Saved entries:
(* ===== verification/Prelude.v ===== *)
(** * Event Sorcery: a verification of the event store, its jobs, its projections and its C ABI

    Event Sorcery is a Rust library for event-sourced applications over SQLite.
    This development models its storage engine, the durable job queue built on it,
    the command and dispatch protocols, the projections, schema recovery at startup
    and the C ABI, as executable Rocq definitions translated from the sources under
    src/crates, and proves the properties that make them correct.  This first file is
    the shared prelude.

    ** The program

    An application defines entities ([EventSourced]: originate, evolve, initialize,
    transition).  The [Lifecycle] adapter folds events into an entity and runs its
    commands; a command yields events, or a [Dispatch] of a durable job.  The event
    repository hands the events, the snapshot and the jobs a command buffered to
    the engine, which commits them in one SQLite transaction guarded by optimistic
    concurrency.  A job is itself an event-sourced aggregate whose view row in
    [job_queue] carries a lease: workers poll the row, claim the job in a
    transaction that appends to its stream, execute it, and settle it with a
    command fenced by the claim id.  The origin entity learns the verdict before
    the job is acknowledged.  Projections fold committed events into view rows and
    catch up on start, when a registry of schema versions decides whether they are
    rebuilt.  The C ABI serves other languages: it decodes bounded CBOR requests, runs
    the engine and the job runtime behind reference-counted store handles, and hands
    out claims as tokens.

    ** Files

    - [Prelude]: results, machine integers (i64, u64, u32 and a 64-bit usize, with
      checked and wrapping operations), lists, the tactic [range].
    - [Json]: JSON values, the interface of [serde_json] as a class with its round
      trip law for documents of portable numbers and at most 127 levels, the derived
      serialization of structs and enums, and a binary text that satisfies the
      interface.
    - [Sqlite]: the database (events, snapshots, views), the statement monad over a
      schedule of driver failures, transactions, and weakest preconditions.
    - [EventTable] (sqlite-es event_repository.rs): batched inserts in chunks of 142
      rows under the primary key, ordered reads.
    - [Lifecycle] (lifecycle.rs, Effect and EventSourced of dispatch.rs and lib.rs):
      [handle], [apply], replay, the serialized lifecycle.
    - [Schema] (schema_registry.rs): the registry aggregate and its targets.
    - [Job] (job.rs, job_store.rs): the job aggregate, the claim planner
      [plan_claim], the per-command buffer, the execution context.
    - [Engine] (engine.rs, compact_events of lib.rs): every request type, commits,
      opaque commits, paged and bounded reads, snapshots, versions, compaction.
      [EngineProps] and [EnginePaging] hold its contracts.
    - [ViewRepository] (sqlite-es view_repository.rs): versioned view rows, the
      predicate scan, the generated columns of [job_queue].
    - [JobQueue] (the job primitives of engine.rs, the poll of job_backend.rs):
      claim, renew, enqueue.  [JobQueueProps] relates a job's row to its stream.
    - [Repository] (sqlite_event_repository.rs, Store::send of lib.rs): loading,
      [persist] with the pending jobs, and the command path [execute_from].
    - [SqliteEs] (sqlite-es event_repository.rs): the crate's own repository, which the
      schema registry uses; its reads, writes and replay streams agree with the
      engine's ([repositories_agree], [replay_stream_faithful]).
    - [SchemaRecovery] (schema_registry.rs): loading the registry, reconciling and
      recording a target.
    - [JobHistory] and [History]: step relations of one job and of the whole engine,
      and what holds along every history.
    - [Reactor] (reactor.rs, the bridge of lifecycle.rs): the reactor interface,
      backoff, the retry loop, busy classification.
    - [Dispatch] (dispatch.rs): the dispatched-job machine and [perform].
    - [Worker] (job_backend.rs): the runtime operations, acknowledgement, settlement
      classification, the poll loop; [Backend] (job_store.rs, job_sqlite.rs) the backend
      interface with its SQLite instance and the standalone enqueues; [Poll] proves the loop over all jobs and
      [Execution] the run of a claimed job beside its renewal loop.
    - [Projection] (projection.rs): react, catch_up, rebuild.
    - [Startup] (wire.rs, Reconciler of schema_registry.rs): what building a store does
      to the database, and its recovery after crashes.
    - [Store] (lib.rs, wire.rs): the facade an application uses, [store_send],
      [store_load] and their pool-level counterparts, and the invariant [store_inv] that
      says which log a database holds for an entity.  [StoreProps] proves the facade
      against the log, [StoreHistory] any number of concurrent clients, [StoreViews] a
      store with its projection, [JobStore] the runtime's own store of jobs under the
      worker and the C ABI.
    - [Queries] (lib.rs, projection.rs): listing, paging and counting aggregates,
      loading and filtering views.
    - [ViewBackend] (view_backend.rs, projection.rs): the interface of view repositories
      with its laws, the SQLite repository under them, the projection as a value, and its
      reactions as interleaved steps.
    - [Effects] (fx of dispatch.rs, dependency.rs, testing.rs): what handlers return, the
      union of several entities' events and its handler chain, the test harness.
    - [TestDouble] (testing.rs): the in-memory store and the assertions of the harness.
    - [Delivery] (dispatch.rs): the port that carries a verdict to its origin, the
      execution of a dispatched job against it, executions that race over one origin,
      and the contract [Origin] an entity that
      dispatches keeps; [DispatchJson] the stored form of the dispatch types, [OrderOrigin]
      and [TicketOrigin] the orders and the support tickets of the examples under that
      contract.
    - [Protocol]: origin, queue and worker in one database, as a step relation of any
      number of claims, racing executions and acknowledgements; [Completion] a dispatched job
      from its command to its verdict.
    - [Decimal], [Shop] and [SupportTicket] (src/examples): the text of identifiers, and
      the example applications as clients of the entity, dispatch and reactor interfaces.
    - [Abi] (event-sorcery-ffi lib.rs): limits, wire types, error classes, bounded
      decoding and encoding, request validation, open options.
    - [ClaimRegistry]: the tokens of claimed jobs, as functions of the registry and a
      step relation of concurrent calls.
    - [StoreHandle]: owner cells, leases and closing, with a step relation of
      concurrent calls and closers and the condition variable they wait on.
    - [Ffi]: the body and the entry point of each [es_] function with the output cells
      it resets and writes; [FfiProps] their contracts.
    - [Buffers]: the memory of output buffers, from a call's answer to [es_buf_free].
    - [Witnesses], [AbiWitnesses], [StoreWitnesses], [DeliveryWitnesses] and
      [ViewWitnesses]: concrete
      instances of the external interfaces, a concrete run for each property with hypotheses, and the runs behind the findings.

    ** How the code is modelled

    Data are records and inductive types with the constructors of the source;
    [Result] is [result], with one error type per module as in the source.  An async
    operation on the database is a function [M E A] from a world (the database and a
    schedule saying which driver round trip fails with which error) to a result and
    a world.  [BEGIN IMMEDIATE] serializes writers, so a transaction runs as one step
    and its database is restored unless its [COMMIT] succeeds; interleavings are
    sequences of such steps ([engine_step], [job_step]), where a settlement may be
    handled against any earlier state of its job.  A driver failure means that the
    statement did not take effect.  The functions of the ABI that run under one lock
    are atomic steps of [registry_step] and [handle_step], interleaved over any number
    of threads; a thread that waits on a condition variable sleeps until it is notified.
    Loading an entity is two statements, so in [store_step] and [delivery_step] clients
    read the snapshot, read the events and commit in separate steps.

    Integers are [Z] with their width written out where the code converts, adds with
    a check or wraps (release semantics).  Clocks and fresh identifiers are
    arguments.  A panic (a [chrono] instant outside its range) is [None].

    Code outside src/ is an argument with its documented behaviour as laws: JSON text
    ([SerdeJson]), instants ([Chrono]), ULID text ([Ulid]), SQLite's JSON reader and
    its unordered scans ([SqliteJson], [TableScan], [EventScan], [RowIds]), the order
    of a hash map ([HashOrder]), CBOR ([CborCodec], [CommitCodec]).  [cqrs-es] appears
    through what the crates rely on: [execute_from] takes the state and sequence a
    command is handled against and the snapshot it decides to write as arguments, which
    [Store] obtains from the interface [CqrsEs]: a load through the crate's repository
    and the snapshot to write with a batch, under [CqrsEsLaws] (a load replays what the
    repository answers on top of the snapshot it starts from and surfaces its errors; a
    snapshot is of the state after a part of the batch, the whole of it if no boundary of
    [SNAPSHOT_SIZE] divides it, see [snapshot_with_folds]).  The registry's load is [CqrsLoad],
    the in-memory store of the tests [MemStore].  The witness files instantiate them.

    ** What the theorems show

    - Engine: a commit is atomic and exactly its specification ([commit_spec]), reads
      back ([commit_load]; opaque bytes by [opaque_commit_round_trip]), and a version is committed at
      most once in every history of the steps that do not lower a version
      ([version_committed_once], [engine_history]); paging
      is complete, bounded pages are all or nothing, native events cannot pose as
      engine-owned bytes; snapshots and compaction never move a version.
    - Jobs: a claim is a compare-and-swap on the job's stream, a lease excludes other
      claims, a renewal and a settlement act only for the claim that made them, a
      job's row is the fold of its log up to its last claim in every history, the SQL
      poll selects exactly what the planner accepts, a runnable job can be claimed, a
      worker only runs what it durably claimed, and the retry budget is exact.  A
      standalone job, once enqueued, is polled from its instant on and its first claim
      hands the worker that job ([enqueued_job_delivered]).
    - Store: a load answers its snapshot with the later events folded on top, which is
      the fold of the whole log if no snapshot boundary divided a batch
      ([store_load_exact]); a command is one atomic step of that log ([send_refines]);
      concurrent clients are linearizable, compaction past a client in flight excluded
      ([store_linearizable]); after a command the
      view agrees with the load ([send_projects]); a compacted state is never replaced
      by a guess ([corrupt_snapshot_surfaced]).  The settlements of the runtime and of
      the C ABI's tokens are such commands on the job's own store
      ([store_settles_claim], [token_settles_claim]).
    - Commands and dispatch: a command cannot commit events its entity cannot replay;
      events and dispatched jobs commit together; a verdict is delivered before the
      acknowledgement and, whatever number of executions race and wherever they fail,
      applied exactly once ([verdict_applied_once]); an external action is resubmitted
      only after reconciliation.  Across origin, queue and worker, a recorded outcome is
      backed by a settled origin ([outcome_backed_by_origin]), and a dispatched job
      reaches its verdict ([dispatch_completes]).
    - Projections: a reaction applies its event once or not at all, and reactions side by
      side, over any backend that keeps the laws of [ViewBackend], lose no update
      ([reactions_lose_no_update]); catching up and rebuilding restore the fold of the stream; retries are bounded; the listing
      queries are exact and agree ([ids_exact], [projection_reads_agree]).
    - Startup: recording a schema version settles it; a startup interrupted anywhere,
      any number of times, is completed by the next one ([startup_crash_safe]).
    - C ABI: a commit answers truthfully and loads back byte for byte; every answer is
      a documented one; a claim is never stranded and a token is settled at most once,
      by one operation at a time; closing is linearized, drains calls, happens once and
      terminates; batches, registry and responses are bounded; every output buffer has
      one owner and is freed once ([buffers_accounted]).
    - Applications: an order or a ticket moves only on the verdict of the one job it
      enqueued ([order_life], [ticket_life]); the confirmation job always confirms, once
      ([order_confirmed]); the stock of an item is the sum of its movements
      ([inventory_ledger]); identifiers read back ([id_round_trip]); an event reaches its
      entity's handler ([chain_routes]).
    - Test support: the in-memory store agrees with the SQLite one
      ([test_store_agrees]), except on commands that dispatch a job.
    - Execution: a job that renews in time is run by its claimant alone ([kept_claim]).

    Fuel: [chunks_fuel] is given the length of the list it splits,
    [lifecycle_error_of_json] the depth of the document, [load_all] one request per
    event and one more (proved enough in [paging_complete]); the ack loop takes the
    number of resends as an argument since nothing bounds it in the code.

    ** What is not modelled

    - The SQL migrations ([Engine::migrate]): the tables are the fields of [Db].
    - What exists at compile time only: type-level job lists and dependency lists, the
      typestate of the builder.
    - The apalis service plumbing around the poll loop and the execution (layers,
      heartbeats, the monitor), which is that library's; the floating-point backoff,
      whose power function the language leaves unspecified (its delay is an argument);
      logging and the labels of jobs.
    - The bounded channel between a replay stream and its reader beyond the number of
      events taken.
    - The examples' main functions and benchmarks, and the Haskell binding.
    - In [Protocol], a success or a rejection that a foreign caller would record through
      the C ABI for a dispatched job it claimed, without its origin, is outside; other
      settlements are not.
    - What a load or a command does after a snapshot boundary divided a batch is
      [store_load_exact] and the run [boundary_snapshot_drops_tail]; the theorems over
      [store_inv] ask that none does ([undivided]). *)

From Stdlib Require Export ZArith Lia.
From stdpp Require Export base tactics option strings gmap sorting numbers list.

---

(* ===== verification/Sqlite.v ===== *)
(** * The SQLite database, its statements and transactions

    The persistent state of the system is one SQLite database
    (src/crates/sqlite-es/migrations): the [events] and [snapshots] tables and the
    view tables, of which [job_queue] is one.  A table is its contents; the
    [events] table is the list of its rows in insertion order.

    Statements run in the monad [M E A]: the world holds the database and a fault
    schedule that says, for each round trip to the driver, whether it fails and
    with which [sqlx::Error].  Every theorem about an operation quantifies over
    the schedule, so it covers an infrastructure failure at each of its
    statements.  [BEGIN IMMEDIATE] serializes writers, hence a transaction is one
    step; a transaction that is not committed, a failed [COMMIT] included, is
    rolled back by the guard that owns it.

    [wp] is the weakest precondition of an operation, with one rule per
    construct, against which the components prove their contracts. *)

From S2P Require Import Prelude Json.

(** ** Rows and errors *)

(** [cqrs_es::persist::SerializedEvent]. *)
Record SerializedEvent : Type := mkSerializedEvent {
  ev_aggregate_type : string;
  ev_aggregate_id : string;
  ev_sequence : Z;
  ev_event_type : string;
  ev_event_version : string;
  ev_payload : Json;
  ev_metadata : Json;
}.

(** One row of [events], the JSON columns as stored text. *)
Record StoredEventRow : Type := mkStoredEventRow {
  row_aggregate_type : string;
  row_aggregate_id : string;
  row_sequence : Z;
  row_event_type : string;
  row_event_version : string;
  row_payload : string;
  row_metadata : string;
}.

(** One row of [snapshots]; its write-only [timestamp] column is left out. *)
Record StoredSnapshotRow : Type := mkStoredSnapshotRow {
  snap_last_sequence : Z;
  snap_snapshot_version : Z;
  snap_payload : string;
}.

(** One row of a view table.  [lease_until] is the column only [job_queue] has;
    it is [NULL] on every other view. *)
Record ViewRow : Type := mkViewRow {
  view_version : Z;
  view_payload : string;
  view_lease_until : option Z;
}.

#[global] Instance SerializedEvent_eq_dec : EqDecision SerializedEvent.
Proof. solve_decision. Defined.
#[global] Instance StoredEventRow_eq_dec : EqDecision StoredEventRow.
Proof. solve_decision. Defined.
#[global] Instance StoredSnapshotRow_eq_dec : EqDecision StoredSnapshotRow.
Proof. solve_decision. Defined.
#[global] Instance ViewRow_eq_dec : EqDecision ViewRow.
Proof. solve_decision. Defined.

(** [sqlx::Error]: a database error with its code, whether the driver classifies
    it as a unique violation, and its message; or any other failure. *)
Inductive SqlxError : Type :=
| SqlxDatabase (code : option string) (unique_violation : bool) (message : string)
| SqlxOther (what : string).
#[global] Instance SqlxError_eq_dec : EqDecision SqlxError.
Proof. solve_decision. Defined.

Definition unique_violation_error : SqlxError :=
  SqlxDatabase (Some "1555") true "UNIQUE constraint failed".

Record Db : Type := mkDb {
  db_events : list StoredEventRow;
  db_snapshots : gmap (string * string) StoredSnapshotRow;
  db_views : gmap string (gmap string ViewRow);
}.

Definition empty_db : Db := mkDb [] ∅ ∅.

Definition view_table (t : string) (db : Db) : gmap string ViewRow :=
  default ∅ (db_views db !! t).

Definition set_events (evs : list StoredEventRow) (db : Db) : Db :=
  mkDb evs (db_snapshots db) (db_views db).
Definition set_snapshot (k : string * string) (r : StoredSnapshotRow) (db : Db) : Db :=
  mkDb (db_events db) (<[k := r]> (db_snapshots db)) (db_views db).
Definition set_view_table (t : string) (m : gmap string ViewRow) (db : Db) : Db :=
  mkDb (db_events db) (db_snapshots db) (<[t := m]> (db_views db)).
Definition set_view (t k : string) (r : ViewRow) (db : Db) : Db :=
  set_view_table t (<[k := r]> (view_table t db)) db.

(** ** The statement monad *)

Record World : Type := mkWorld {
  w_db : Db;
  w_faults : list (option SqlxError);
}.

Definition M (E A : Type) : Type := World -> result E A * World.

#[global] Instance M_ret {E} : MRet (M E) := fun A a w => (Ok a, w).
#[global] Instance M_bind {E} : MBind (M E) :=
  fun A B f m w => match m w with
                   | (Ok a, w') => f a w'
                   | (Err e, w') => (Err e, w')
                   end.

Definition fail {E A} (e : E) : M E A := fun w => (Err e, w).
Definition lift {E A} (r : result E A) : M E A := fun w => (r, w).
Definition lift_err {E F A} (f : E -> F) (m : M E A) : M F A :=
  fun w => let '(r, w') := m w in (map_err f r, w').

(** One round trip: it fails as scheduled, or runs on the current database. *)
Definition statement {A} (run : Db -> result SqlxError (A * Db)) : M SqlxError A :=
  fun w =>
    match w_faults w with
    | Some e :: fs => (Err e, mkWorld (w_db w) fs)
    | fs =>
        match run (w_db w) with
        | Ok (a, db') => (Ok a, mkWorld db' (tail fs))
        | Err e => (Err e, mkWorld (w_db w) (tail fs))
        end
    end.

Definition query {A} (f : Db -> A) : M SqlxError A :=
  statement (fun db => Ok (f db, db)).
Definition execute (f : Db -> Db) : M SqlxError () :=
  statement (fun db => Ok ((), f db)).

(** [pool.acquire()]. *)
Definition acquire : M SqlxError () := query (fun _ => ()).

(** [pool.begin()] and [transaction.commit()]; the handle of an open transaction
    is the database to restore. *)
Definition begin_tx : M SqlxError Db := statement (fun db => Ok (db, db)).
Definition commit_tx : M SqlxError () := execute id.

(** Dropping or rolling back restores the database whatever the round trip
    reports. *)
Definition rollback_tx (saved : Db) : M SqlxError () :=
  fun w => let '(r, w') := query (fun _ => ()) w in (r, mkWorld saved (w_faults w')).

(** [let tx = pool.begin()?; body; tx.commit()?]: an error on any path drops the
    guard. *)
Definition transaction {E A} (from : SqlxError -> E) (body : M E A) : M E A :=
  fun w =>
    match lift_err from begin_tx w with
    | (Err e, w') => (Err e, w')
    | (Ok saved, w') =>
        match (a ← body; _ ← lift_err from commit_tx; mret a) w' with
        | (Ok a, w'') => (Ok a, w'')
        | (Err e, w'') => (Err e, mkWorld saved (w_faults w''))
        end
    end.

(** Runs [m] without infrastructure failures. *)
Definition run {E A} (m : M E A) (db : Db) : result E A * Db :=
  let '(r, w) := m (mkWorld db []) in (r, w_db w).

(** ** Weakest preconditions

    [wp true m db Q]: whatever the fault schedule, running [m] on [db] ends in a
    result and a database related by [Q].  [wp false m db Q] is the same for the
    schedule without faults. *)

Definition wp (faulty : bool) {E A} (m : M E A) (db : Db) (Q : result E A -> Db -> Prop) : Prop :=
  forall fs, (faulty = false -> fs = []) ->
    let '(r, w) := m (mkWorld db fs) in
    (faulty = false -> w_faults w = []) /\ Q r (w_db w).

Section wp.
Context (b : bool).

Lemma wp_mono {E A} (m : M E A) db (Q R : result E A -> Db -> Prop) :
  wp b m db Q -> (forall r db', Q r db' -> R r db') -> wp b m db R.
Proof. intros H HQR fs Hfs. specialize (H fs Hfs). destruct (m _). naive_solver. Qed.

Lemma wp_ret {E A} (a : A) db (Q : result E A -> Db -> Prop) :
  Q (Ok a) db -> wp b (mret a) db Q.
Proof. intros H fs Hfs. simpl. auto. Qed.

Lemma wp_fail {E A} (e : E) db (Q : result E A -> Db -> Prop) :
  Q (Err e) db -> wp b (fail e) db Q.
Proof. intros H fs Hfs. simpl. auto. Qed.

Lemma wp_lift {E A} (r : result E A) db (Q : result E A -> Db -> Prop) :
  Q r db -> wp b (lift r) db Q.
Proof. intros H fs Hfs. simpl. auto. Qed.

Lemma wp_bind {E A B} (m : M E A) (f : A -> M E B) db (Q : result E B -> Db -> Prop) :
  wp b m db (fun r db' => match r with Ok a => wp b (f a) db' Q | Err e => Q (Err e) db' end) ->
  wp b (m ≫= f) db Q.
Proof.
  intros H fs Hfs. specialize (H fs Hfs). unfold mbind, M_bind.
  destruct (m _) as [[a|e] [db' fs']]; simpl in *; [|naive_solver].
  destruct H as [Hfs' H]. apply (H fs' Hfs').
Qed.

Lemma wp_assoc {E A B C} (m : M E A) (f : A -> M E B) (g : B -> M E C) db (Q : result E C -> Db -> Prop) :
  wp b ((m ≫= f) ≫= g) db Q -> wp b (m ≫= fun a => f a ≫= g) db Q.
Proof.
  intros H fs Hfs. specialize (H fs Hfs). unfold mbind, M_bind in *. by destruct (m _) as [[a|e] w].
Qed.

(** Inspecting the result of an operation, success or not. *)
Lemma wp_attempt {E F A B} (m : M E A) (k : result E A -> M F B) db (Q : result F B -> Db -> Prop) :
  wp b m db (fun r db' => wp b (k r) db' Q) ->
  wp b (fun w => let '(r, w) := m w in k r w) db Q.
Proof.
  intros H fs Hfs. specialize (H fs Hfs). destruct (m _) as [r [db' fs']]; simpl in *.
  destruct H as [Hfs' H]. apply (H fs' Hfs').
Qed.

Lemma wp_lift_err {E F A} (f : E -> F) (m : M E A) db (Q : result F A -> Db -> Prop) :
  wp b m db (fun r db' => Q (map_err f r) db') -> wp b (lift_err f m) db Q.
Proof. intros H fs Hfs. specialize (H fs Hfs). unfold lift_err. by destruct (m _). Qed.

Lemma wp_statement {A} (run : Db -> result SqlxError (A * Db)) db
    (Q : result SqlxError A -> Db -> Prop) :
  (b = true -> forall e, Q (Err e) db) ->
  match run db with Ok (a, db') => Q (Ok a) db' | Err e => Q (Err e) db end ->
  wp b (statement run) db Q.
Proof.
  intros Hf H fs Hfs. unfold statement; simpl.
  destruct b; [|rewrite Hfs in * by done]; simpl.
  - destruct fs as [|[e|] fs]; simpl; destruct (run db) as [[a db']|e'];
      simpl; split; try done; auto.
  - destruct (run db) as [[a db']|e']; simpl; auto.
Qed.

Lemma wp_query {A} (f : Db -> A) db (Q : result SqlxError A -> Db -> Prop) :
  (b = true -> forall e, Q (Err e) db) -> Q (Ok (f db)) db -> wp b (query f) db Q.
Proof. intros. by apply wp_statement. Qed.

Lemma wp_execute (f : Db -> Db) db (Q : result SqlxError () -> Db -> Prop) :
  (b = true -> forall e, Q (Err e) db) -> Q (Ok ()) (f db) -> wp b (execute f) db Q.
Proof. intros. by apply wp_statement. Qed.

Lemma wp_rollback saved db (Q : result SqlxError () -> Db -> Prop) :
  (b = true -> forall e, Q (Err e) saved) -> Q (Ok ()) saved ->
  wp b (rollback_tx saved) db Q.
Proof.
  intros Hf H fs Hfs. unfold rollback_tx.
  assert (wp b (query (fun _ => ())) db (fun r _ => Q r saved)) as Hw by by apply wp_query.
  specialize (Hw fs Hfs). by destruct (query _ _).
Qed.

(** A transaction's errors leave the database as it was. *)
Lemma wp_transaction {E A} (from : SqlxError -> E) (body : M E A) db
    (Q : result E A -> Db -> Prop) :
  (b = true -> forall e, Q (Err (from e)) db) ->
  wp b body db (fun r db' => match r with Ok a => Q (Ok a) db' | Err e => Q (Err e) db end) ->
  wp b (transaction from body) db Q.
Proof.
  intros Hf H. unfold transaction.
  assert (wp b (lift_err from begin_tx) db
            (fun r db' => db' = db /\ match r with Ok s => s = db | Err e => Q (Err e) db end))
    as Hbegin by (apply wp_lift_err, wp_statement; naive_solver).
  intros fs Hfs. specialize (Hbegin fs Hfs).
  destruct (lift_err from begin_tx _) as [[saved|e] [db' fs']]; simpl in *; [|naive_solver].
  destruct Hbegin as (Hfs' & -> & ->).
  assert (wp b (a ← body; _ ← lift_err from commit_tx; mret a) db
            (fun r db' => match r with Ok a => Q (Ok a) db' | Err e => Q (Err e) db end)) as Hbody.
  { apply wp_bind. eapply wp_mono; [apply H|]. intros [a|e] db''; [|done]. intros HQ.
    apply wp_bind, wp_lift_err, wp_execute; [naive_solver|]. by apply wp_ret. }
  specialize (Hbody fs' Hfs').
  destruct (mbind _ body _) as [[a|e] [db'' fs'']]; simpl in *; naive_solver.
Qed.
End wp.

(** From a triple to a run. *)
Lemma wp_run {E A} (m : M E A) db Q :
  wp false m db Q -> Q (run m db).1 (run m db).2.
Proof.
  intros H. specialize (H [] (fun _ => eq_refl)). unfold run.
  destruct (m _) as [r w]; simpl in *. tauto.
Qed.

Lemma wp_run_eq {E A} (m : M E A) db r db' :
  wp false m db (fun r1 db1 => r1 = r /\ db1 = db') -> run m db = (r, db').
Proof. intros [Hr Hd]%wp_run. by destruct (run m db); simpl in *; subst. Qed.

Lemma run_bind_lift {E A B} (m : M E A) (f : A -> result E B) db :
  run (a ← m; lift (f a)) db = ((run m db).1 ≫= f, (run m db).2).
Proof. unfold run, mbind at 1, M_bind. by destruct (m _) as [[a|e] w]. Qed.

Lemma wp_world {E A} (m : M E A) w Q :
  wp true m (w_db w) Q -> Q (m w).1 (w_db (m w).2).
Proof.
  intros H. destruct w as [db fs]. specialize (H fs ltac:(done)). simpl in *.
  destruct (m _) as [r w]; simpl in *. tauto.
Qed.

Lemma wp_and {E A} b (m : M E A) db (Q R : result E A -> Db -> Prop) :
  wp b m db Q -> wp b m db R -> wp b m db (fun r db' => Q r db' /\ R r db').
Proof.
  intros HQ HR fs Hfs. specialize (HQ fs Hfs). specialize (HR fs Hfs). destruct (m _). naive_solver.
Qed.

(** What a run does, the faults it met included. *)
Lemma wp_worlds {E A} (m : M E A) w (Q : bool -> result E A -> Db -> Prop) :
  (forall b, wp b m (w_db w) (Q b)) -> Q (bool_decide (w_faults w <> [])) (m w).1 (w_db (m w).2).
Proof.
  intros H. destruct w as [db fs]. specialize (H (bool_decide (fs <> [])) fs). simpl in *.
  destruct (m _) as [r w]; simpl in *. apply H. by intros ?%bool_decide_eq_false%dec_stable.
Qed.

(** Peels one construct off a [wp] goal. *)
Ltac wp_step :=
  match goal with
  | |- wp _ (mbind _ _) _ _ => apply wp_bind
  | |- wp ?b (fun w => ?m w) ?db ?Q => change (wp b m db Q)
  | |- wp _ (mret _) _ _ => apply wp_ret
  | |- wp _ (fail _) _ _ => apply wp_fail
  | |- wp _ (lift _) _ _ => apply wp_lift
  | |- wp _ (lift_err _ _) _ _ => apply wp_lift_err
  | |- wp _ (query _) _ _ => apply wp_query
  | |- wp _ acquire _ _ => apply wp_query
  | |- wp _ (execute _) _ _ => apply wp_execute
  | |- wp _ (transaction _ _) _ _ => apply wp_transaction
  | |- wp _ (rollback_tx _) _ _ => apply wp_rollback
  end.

Aim of the task ▸ The lines above starting at the one that contains "(* ===== verification/Prelude.v ===== *)" and ending at the one that contains "- [Sqlite]: the" must be transcribed exactly, and no other lines may appear.

Task response ▸
(* ===== verification/Prelude.v ===== *)
(** * Event Sorcery: a verification of the event store, its jobs, its projections and its C ABI

    Event Sorcery is a Rust library for event-sourced applications over SQLite.
    This development models its storage engine, the durable job queue built on it,
    the command and dispatch protocols, the projections, schema recovery at startup
    and the C ABI, as executable Rocq definitions translated from the sources under
    src/crates, and proves the properties that make them correct.  This first file is
    the shared prelude.

    ** The program

    An application defines entities ([EventSourced]: originate, evolve, initialize,
    transition).  The [Lifecycle] adapter folds events into an entity and runs its
    commands; a command yields events, or a [Dispatch] of a durable job.  The event
    repository hands the events, the snapshot and the jobs a command buffered to
    the engine, which commits them in one SQLite transaction guarded by optimistic
    concurrency.  A job is itself an event-sourced aggregate whose view row in
    [job_queue] carries a lease: workers poll the row, claim the job in a
    transaction that appends to its stream, execute it, and settle it with a
    command fenced by the claim id.  The origin entity learns the verdict before
    the job is acknowledged.  Projections fold committed events into view rows and
    catch up on start, when a registry of schema versions decides whether they are
    rebuilt.  The C ABI serves other languages: it decodes bounded CBOR requests, runs
    the engine and the job runtime behind reference-counted store handles, and hands
    out claims as tokens.

    ** Files

    - [Prelude]: results, machine integers (i64, u64, u32 and a 64-bit usize, with
      checked and wrapping operations), lists, the tactic [range].
    - [Json]: JSON values, the interface of [serde_json] as a class with its round
      trip law for documents of portable numbers and at most 127 levels, the derived
      serialization of structs and enums, and a binary text that satisfies the
      interface.
    - [Sqlite]: the database (events, snapshots, views), the statement monad over a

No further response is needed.